EXCERPTED RECORDS START
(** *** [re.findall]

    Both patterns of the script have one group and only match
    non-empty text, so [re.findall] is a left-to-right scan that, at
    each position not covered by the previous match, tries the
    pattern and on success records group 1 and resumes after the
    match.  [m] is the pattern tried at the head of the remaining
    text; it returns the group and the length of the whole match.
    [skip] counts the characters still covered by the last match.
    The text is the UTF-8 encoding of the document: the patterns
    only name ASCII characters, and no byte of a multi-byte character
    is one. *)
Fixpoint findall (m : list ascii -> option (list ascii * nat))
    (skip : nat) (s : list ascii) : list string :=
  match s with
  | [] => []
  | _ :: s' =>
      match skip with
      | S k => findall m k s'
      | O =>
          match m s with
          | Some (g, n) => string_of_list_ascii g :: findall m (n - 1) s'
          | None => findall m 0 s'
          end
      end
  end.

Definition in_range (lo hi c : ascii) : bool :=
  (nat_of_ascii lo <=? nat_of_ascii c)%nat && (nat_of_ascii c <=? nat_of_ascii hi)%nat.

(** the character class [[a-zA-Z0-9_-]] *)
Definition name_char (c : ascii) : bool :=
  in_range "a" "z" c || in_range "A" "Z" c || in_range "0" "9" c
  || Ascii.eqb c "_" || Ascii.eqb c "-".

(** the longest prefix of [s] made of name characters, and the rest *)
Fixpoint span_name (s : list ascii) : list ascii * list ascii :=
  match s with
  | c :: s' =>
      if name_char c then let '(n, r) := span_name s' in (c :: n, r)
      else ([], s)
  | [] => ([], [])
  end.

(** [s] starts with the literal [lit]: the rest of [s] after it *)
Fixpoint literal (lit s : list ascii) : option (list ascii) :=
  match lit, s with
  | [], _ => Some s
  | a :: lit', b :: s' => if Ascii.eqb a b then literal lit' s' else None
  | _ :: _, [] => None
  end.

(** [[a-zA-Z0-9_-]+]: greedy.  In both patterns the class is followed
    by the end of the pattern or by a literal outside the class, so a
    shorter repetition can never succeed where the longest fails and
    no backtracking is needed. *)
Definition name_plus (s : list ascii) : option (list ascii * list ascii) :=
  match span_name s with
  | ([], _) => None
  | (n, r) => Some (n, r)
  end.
EXCERPTED RECORDS END
#### DIRECTIONS:
All lines above that contain the word "text" are to be copied.

#### ANSWER AREA:
    non-empty text, so [re.findall] is a left-to-right scan that, at
    text; it returns the group and the length of the whole match.
    The text is the UTF-8 encoding of the document: the patterns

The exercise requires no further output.